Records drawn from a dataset
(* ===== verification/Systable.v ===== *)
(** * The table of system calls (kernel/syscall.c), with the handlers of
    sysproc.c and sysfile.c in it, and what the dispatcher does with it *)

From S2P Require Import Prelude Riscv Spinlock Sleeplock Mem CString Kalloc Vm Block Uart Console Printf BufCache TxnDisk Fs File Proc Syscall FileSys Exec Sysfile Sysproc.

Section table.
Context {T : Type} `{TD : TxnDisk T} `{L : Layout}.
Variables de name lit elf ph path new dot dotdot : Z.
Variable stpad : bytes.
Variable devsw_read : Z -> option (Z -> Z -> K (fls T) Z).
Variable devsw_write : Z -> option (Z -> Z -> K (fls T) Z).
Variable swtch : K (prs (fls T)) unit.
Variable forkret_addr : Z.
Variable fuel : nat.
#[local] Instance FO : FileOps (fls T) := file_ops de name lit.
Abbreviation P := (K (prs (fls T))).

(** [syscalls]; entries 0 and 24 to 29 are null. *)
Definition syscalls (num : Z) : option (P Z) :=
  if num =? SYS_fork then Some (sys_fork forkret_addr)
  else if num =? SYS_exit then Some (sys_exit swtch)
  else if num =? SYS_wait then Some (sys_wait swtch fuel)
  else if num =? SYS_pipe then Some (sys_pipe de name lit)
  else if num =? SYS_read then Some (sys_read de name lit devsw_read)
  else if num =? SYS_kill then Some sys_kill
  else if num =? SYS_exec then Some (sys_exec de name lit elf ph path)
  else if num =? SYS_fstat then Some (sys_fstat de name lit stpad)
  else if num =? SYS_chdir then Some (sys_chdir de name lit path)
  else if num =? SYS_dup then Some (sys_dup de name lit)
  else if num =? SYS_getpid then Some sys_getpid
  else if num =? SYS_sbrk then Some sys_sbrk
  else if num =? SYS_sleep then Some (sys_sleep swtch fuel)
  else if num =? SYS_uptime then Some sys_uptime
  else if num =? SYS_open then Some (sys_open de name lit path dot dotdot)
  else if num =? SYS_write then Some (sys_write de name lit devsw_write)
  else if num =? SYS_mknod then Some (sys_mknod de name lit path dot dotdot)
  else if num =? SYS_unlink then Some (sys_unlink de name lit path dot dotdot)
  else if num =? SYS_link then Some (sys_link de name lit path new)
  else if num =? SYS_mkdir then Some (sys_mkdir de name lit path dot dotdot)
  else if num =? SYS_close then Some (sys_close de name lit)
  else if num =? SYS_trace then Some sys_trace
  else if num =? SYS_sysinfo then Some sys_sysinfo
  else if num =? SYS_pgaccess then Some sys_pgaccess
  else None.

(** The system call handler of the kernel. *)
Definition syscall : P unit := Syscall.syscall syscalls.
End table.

▸ PROBLEM: Give back exactly the lines from the one containing "else if num =? SYS_wait" through the last line of the records.

▸ YOUR RESPONSE:
  else if num =? SYS_wait then Some (sys_wait swtch fuel)
  else if num =? SYS_pipe then Some (sys_pipe de name lit)
  else if num =? SYS_read then Some (sys_read de name lit devsw_read)
  else if num =? SYS_kill then Some sys_kill
  else if num =? SYS_exec then Some (sys_exec de name lit elf ph path)
  else if num =? SYS_fstat then Some (sys_fstat de name lit stpad)
  else if num =? SYS_chdir then Some (sys_chdir de name lit path)
  else if num =? SYS_dup then Some (sys_dup de name lit)
  else if num =? SYS_getpid then Some sys_getpid
  else if num =? SYS_sbrk then Some sys_sbrk
  else if num =? SYS_sleep then Some (sys_sleep swtch fuel)
  else if num =? SYS_uptime then Some sys_uptime
  else if num =? SYS_open then Some (sys_open de name lit path dot dotdot)
  else if num =? SYS_write then Some (sys_write de name lit devsw_write)
  else if num =? SYS_mknod then Some (sys_mknod de name lit path dot dotdot)
  else if num =? SYS_unlink then Some (sys_unlink de name lit path dot dotdot)
  else if num =? SYS_link then Some (sys_link de name lit path new)
  else if num =? SYS_mkdir then Some (sys_mkdir de name lit path dot dotdot)
  else if num =? SYS_close then Some (sys_close de name lit)
  else if num =? SYS_trace then Some sys_trace
  else if num =? SYS_sysinfo then Some sys_sysinfo
  else if num =? SYS_pgaccess then Some sys_pgaccess
  else None.

(** The system call handler of the kernel. *)
Definition syscall : P unit := Syscall.syscall syscalls.
End table.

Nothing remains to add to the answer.